All information shall be used for the sole purpose of evaluating the potential acquisition of the Property, and it shall not at any time, or in any manner, be used for any other purpose.
Buyer shall not contact directly any persons concerning the Property, other than Broker, without Broker’s or Owner’s written permission. Such persons include, without limitation, Owner’s employees, suppliers and tenants.
No representation is made by Broker or the Seller as to the accuracy or completeness of the information contained herein, and nothing contained herein shall be relied on as a promise or representation as to the future performance of the property. Although the information contained herein is believed to be correct, the Seller and its employees disclaim any responsibility for inaccuracies and expect prospective purchasers to exercise independent due diligence in verifying all such information.

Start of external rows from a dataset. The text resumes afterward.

Fixpoint zeros (k : nat) : string :=
  match k with
  | O => EmptyString
  | S k' => String "0" (zeros k')
  end.

(** [s.zfill(width)] on a string of digits. *)
Definition zfill (width : nat) (s : string) : string :=
  (zeros (width - String.length s) ++ s)%string.

(** [format(z, "0<width>d")], the [{z:02d}] and [{z:03d}] of an f-string:
    the sign, when there is one, comes first and counts in the width. *)
Definition format_0d (width : nat) (z : Z) : string :=
  if z <? 0
  then String "-" (zfill (width - 1) (digits (Z.to_N (- z))))
  else zfill width (digits (Z.to_N z)).

(** [f"{z}"] *)
Definition format_d (z : Z) : string := format_0d 0 z.

(** [sum(...)] over integers. *)
Definition py_sum (l : list Z) : Z := fold_right Z.add 0 l.

(** ** The rows

    One record per model, with the model's field names.  Primary keys
    are [option Z]: [None] is Python's [pk is None] of an instance that
    was never saved and has no default for its key.  A UUID is an opaque
    [Z].  Fields that only carry text, pictures or timestamps
    ([description], [address], [qr_code], [created_at], [updated_at],
    the areas and dimensions, ...) are left out: no statement below
    reads them.  [updated_at] is rewritten by every save, so equality of
    two rows here is equality of the columns listed, not of the stored
    rows with their timestamps. *)

Module Warehouse.
Record t : Type := mk {
  id : option Z;             (* UUIDField(primary_key, default=uuid4) *)
  adding : bool;             (* _state.adding *)
  shop : Z;                  (* ForeignKey('shops.Shop') *)
  name : string;
  code : string;
  corridor_count : Z;        (* PositiveIntegerField(default=5) *)
  is_active : bool
}.
End Warehouse.

Module Corridor.
Record t : Type := mk {
  id : option Z;             (* automatic key *)
  warehouse : Z;             (* ForeignKey(Warehouse) *)
  number : Z;                (* PositiveIntegerField *)
  name : string;
  cell_count : Z;            (* PositiveIntegerField(default=10) *)
  is_active : bool
}.
End Corridor.

Module Cell.
Record t : Type := mk {
  id : option Z;             (* automatic key *)
  corridor : Z;              (* ForeignKey(Corridor) *)
  number : Z;                (* PositiveIntegerField *)
  name : string;
  is_occupied : bool;        (* BooleanField(default=False) *)
  is_active : bool;          (* BooleanField(default=True) *)
  is_reserved : bool         (* BooleanField(default=False) *)
}.
End Cell.

Module ProductLocation.
Record t : Type := mk {
  id : option Z;             (* automatic key *)
  product : Z;               (* ForeignKey('products.Product') *)
  cell : Z;                  (* ForeignKey(Cell) *)
  quantity : Z;              (* PositiveIntegerField(default=0) *)
  batch_number : option string   (* CharField(null=True, blank=True) *)
}.
End ProductLocation.

Module Product.
Record t : Type := mk {
  id : option Z;             (* UUIDField(primary_key, default=uuid4) *)
  adding : bool;             (* _state.adding *)
  brand : Z;                 (* ForeignKey('brands.Brand') *)
  name : string;
  slug : string;
  sku : string;              (* CharField(unique=True) *)
  barcode : option string;   (* CharField(null=True, unique=True) *)
  stock_quantity : Z;        (* PositiveIntegerField(default=0) *)
  min_stock_level : Z;       (* PositiveIntegerField(default=10) *)
  max_stock_level : Z;       (* PositiveIntegerField(default=1000) *)
  is_active : bool
}.
End Product.

Module StockMovement.
(** [StockMovement.MovementType] *)
Inductive MovementType : Type := IN | OUT | ADJUSTMENT | RETURN | DAMAGE.

Record t : Type := mk {
  id : option Z;             (* automatic key *)
  product : Z;               (* ForeignKey(Product) *)
  movement_type : MovementType;
  quantity : Z;              (* IntegerField: signed *)
  previous_stock : Z;        (* PositiveIntegerField *)
  new_stock : Z;             (* PositiveIntegerField *)
  warehouse_location : option Z  (* ForeignKey('warehouses.Cell', null=True) *)
}.
End StockMovement.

Further, Broker, the Seller and its employees disclaim any and all liability for representations and warranties, expressed and implied, contained in or omitted from the Offering Memorandum or any other written or oral communication transmitted or made available to the Buyer. The Offering Memorandum does not constitute a representation that there has been no change in the business or affairs of the property or the Owner since the date of preparation of the Offering Memorandum. Analysis and verification of the information contained in the Offering Memorandum are solely the responsibility of the prospective Buyer. Additional information and an opportunity to inspect the property will be made available upon written request to interested and qualified prospective Buyers.
The Persons signing on behalf of Buyer represent that they have the authority to bind the party for whom they sign.
This Agreement shall be governed and constructed in accordance with the laws of the State of Tennessee.
NO Commission will be paid to a Registered Broker/Agent (a) acting as a principal in the purchase of any Property, (b) acting as the broker/agent on behalf of an entity (including any corporation, partnership, limited liability company, or trust) in which the broker/agent has an interest, (c) acting as the broker/agent on behalf of an immediate family member (defined as a spouse, parent, sibling, or child including in-law relationships). THERE ARE NO EXCEPTIONS TO THE BROKER/AGENT PARTICIPATION RULES.